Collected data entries
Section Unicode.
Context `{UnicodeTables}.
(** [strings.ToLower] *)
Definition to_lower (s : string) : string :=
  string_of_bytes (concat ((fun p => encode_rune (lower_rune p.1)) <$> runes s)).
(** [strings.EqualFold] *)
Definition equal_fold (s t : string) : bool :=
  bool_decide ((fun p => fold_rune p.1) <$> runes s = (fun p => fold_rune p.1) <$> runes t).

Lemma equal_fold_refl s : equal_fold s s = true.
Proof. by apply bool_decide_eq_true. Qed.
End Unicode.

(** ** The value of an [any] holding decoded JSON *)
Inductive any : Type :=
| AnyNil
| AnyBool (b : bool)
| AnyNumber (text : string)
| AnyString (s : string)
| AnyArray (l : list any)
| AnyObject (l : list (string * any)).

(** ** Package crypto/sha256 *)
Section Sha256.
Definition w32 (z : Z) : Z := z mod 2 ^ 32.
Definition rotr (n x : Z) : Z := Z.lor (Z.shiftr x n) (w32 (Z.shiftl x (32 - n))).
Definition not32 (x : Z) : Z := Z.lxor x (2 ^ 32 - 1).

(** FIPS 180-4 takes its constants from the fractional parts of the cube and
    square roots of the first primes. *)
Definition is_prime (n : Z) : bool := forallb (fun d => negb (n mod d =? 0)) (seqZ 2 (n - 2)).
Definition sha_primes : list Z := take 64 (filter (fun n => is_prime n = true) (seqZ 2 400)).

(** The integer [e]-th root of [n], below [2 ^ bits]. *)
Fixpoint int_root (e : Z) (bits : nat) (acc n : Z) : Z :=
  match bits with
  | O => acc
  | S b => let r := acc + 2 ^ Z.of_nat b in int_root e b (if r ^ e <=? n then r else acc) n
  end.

---

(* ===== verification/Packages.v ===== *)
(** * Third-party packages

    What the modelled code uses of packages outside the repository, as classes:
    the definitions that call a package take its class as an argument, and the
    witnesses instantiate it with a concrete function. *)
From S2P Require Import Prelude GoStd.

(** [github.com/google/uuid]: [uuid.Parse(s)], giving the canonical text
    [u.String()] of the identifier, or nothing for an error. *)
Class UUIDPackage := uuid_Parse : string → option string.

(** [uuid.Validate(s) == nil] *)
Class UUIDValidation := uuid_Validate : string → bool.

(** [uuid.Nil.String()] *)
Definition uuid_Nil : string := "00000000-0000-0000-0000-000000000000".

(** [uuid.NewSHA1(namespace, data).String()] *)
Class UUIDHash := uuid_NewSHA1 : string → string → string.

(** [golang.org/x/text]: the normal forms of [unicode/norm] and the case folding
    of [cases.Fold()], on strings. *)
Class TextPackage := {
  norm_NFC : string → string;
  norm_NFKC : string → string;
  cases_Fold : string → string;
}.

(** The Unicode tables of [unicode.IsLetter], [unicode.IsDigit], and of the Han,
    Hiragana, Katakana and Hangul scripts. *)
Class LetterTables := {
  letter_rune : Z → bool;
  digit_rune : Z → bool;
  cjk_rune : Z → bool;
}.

> [WORK INSTRUCTION]:
Among the records above, a stretch begins at the line containing "Section Unicode." and ends at the line containing "Section Sha256.". Restate that stretch word for word, and nothing else.

> [THE ANSWER]:
Section Unicode.
Context `{UnicodeTables}.
(** [strings.ToLower] *)
Definition to_lower (s : string) : string :=
  string_of_bytes (concat ((fun p => encode_rune (lower_rune p.1)) <$> runes s)).
(** [strings.EqualFold] *)
Definition equal_fold (s t : string) : bool :=
  bool_decide ((fun p => fold_rune p.1) <$> runes s = (fun p => fold_rune p.1) <$> runes t).

Lemma equal_fold_refl s : equal_fold s s = true.
Proof. by apply bool_decide_eq_true. Qed.
End Unicode.

(** ** The value of an [any] holding decoded JSON *)
Inductive any : Type :=
| AnyNil
| AnyBool (b : bool)
| AnyNumber (text : string)
| AnyString (s : string)
| AnyArray (l : list any)
| AnyObject (l : list (string * any)).

(** ** Package crypto/sha256 *)
Section Sha256.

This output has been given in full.